Reste un regret. "On arrive en prévention mais on arrive souvent trop tard", souffle le médecin. Dans ce contexte, l'équipe ne ferme pas la porte à la rédaction d'un guide sur les conduites à tenir sur les troubles du comportement. En attendant, l'unité mobile devra se concentrer sur une nouvelle mission en 2017. Financée sur le fonds d'intervention régional (Fir) 2016, celle-ci permettra à l'unité de tester et d'évaluer sa propre intervention thérapeutique à visée de prévention de rupture de parcours de soins. Avec deux perspectives à long terme : la création d'un service d'évaluation de crise neurocomportementale et la création d'un service et d'un réseau de soins somatiques pour personnes avec déficience intellectuelle non communicantes — autistes, ou non.

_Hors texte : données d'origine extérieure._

(* ===== verification/Bytes.v ===== *)
(** * Bytes and fixed-width integers on the wire

    A byte is a [Z] between 0 and 255.  [to_le_bytes]/[from_le_bytes] and
    their big-endian counterparts of the Rust integer types, slices, and the
    lemmas the codecs share. *)

From S2P Require Import Prelude.

Definition is_byte (b : Z) : Prop := is_u8 b.

(** [x.to_le_bytes()] for an [n]-byte unsigned integer. *)
Fixpoint to_le (n : nat) (x : Z) : list Z :=
  match n with
  | O => []
  | S n' => x mod 256 :: to_le n' (x / 256)
  end.

Fixpoint from_le (l : list Z) : Z :=
  match l with
  | [] => 0
  | b :: l' => b + 256 * from_le l'
  end.

Definition to_be (n : nat) (x : Z) : list Z := reverse (to_le n x).
Definition from_be (l : list Z) : Z := from_le (reverse l).

(** [&l[a..b]]; out of range it panics. *)
Definition slice {A} (l : list A) (a b : Z) : option (list A) :=
  if (0 <=? a) && (a <=? b) && (b <=? zlen l)
  then Some (take (Z.to_nat (b - a)) (drop (Z.to_nat a) l)) else None.

(** [x as u32], [x as u8]. *)
Definition as_u32 (x : Z) : Z := x mod 2 ^ 32.
Definition as_u8 (x : Z) : Z := x mod 256.

(** ** UTF-8

    [String::from_utf8] accepts the well-formed byte sequences of the
    Unicode standard, table 3-7. *)

Definition in_rng (lo hi b : Z) : bool := (lo <=? b) && (b <=? hi).
Definition is_cont (b : Z) : bool := in_rng 0x80 0xBF b.

(** The number of continuation bytes a leading byte asks for and the range
    of the first of them. *)
Definition utf8_lead (b : Z) : option (nat * Z * Z) :=
  if in_rng 0 0x7F b then Some (0%nat, 0, 0)
  else if in_rng 0xC2 0xDF b then Some (1%nat, 0x80, 0xBF)
  else if b =? 0xE0 then Some (2%nat, 0xA0, 0xBF)
  else if in_rng 0xE1 0xEC b || in_rng 0xEE 0xEF b then Some (2%nat, 0x80, 0xBF)
  else if b =? 0xED then Some (2%nat, 0x80, 0x9F)
  else if b =? 0xF0 then Some (3%nat, 0x90, 0xBF)
  else if in_rng 0xF1 0xF3 b then Some (3%nat, 0x80, 0xBF)
  else if b =? 0xF4 then Some (3%nat, 0x80, 0x8F)
  else None.

(** [st] holds the continuation bytes still due and the range of the next. *)
Fixpoint utf8_run (st : nat * Z * Z) (s : list Z) : bool :=
  match s, st with
  | [], (O, _, _) => true
  | [], _ => false
  | b :: s', (O, _, _) => match utf8_lead b with Some st' => utf8_run st' s' | None => false end
  | b :: s', (S n, lo, hi) => in_rng lo hi b && utf8_run (n, 0x80, 0xBF) s'
  end.

Definition utf8_valid (s : list Z) : bool := utf8_run (0%nat, 0, 0) s.

(** ** Lemmas *)

Lemma cons_inv {A} (x y : A) l k : x :: l = y :: k → x = y ∧ l = k.
Proof. by intros [= -> ->]. Qed.

Lemma length_to_le n x : length (to_le n x) = n.
Proof. revert x. induction n; intros; simpl; auto. Qed.

Lemma to_le_bytes n x : Forall is_byte (to_le n x).
Proof.
  revert x. induction n as [|n IH]; intros x; simpl; constructor; [|done].
  pose proof (Z.mod_pos_bound x 256). unfold is_byte, is_u8, u8_max. lia.
Qed.

Lemma from_to_le n x : 0 ≤ x < 256 ^ Z.of_nat n → from_le (to_le n x) = x.
Proof.
  revert x. induction n as [|n IH]; intros x Hx; simpl; [simpl in Hx; lia|].
  rewrite IH.
  - pose proof (Z.div_mod x 256). lia.
  - rewrite Nat2Z.inj_succ, Z.pow_succ_r in Hx by lia. split.
    + apply Z.div_pos; lia.
    + apply Z.div_lt_upper_bound; lia.
Qed.

Lemma from_le_bound l : Forall is_byte l → 0 ≤ from_le l < 256 ^ zlen l.
Proof.
  induction 1 as [|b l Hb Hl IH]; [done|]. rewrite zlen_cons, Z.pow_add_r by (unfold zlen; lia).
  simpl from_le. unfold is_byte, is_u8, u8_max in Hb. lia.
Qed.

Lemma to_from_le l : Forall is_byte l → to_le (length l) (from_le l) = l.
Proof.
  induction 1 as [|b l Hb Hl IH]; [done|]. simpl. unfold is_byte, is_u8, u8_max in Hb.
  rewrite (Z.mul_comm 256), Z.mod_add by lia. rewrite Z.mod_small by lia. f_equal.
  rewrite Z.div_add by lia. rewrite Z.div_small by lia. exact IH.
Qed.

Lemma length_to_be n x : length (to_be n x) = n.
Proof. unfold to_be. by rewrite length_reverse, length_to_le. Qed.

Lemma from_to_be n x : 0 ≤ x < 256 ^ Z.of_nat n → from_be (to_be n x) = x.
Proof. intros. unfold from_be, to_be. by rewrite reverse_involutive, from_to_le. Qed.

Lemma slice_Some {A} (l : list A) a b k :
  slice l a b = Some k ↔ 0 ≤ a ≤ b ∧ b ≤ zlen l ∧ k = take (Z.to_nat (b - a)) (drop (Z.to_nat a) l).
Proof.
  unfold slice. destruct (Z.leb_spec 0 a), (Z.leb_spec a b), (Z.leb_spec b (zlen l)); simpl;
    split; intros; simplify_eq; intuition (auto; lia || congruence).
Qed.

Lemma slice_ok {A} (l : list A) a b :
  0 ≤ a ≤ b → b ≤ zlen l → slice l a b = Some (take (Z.to_nat (b - a)) (drop (Z.to_nat a) l)).
Proof. intros. by apply slice_Some. Qed.

(** A slice of an append: the part that lies in a known middle. *)
Lemma slice_app3 {A} (p m s : list A) a b :
  a = zlen p → b = zlen p + zlen m → slice (p ++ m ++ s) a b = Some m.
Proof.
  intros -> ->. pose proof (zlen_nonneg p). pose proof (zlen_nonneg m). pose proof (zlen_nonneg s).
  apply slice_Some. rewrite !zlen_app. split; [lia|]. split; [lia|].
  replace (zlen p + zlen m - zlen p) with (zlen m) by lia. unfold zlen.
  rewrite !Nat2Z.id, drop_app_length, take_app_length. done.
Qed.

(** [&l[a..]] *)
Lemma slice_tail {A} (p s : list A) a n : a = zlen p → n = zlen (p ++ s) → slice (p ++ s) a n = Some s.
Proof. intros -> ->. rewrite zlen_app. rewrite <-(app_nil_r s) at 1. by apply slice_app3. Qed.

(** [&l[..a]] *)
Lemma slice_head {A} (p s : list A) a : a = zlen p → slice (p ++ s) 0 a = Some p.
Proof. intros ->. by apply (slice_app3 [] p s). Qed.

Lemma length_slice {A} (l : list A) a b k : slice l a b = Some k → zlen k = b - a.
Proof.
  intros (H1 & H2 & ->)%slice_Some. unfold zlen in *. rewrite length_take, length_drop. lia.
Qed.

#[export] Hint Rewrite length_to_le length_to_be : wire.

(** ** Big-endian integers byte by byte *)

Lemma from_le_app l k : from_le (l ++ k) = from_le l + 256 ^ zlen l * from_le k.
Proof.
  induction l as [|b l IH]; cbn [from_le app]; [cbn [zlen length]; unfold zlen; simpl; lia|].
  rewrite IH, zlen_cons, Z.pow_add_r by (unfold zlen; lia). lia.
Qed.

Lemma from_be_cons b l : from_be (b :: l) = b * 256 ^ zlen l + from_be l.
Proof.
  unfold from_be. rewrite reverse_cons, from_le_app. unfold zlen. rewrite length_reverse.
  cbn [from_le]. lia.
Qed.

Lemma to_le_snoc n x : to_le (S n) x = to_le n x ++ [x / 256 ^ Z.of_nat n mod 256].
Proof.
  revert x. induction n as [|n IH]; intros x.
  - cbn. by rewrite Z.div_1_r.
  - rewrite Nat2Z.inj_succ, Z.pow_succ_r by lia. rewrite <-Z.div_div by lia.
    change (to_le (S (S n)) x) with (x mod 256 :: to_le (S n) (x / 256)). rewrite IH. done.
Qed.

Lemma to_be_S n x : to_be (S n) x = x / 256 ^ Z.of_nat n mod 256 :: to_be n x.
Proof. unfold to_be. rewrite to_le_snoc, reverse_app. done. Qed.

Lemma to_be_bytes n x : Forall is_byte (to_be n x).
Proof. unfold to_be. rewrite Forall_reverse. apply to_le_bytes. Qed.

Lemma to_le_mod n x : to_le n (x mod 256 ^ Z.of_nat n) = to_le n x.
Proof.
  revert x. induction n as [|n IH]; intros x; [done|].
  rewrite Nat2Z.inj_succ, Z.pow_succ_r by lia. cbn [to_le].
  rewrite Z.rem_mul_r by lia. rewrite (Z.mul_comm 256), Z.mod_add, Z.mod_mod by lia. f_equal.
  rewrite Z.div_add, Z.div_small by (try lia; apply Z.mod_pos_bound; lia). apply IH.
Qed.

Lemma from_to_be_mod n x : from_be (to_be n x) = x mod 256 ^ Z.of_nat n.
Proof.
  unfold to_be, from_be. rewrite reverse_involutive, <-to_le_mod. apply from_to_le.
  apply Z.mod_pos_bound. lia.
Qed.

Lemma to_from_be b : Forall is_byte b → to_be (length b) (from_be b) = b.
Proof.
  intros Hb. unfold to_be, from_be. rewrite <-(length_reverse b), to_from_le by (by apply Forall_reverse). apply reverse_involutive.
Qed.

Lemma to_from_be_u64 b : Forall is_byte b → (length b ≤ 8)%nat → to_be (length b) (from_be b) = b ∧ is_u64 (from_be b).
Proof.
  intros Hb Hl. split; [by apply to_from_be|].
  pose proof (from_le_bound (reverse b)) as Hf. rewrite Forall_reverse in Hf. specialize (Hf Hb).
  unfold zlen in Hf. rewrite length_reverse in Hf. unfold is_u64, u64_max, from_be.
  assert (256 ^ Z.of_nat (length b) ≤ 256 ^ 8) by (apply Z.pow_le_mono_r; lia). lia.
Qed.

(** Three adjoining slices make up the whole. *)
Lemma slice_three {A} (l x y z : list A) a b :
  slice l 0 a = Some x → slice l a b = Some y → slice l b (zlen l) = Some z →
  l = x ++ y ++ z ∧ zlen x = a ∧ zlen y = b - a.
Proof.
  intros H1 H2 H3. pose proof (length_slice _ _ _ _ H1). pose proof (length_slice _ _ _ _ H2).
  apply slice_Some in H1 as (? & ? & ->), H2 as (? & ? & ->), H3 as (? & ? & ->). split; [|lia].
  change (drop (Z.to_nat 0) l) with l. rewrite Z.sub_0_r.
  rewrite (take_ge (drop (Z.to_nat b) l)) by (rewrite length_drop; unfold zlen in *; lia).
  replace (Z.to_nat b) with (Z.to_nat a + Z.to_nat (b - a))%nat by lia. rewrite <-drop_drop, take_drop. by rewrite take_drop.
Qed.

Dix propositions soumises à l'ARS Paca

Afin d'améliorer la prise en charge et l'accompagnement des personnes souffrant de troubles du spectre autistique (TSA) sur la région, le comité d'entente régional autisme (Cera) Provence-Alpes-Côte d'Azur (Paca) a transmis, le 3 novembre dernier, un série de recommandations à l'adresse de Valérie Toutin-Lasri, chef du projet du plan Autisme au secrétariat général du Comité interministériel du handicap (CIH). Au nombre de dix, celles-ci entendent :
  • améliorer l'information et la gestion des situations critiques et complexes en centralisant l'information au niveau des maisons départementales des personnes handicapées (MDPH) ;
  • éviter les ruptures de parcours au moment du passage à l'âge adulte et améliorer l'anticipation des besoins au niveau des territoires ;
  • permettre l'accès à des soins spécialisés et à des ressources expertes en cas de problème somatique et de troubles graves du comportement ;
  • développer la formation initiale et la qualité de l'enseignement de l'autisme auprès de l'ensemble des professionnels amenés à rencontrer des personnes avec TSA (professionnels de santé, du médico-social et du social, de l'enseignement) ;
  • anticiper la problématique du vieillissement des personnes avec TSA et développer des dispositifs permettant des réponses graduées selon le niveau de dépendance dans une logique de continuité de l'accompagnement ;
  • assurer la cohérence et la continuité des accompagnements en partant des besoins de la personne et de son projet de vie tout en allégeant les contraintes administratives ;
  • poursuivre les efforts en vue d'améliorer le repérage, le diagnostic et l'intervention précoce ;
  • poursuivre et développer le soutien des actions en direction des aidants familiaux ;
  • garantir un accès à la scolarisation en milieu ordinaire ;
  • promouvoir l'inclusion en milieu ordinaire pour les personnes avec TSA.
Agathe Moret

* L'équipe mobile fonctionne sur une dotation proche de 400 000 euros (€) par an pour financer notamment les postes en équivalent temps plein (ETP) de deux neuropsychologues, de deux infirmières, d'un médecin, de 0,5 ETP d' assistante sociale et 0,5 ETP de secrétaire.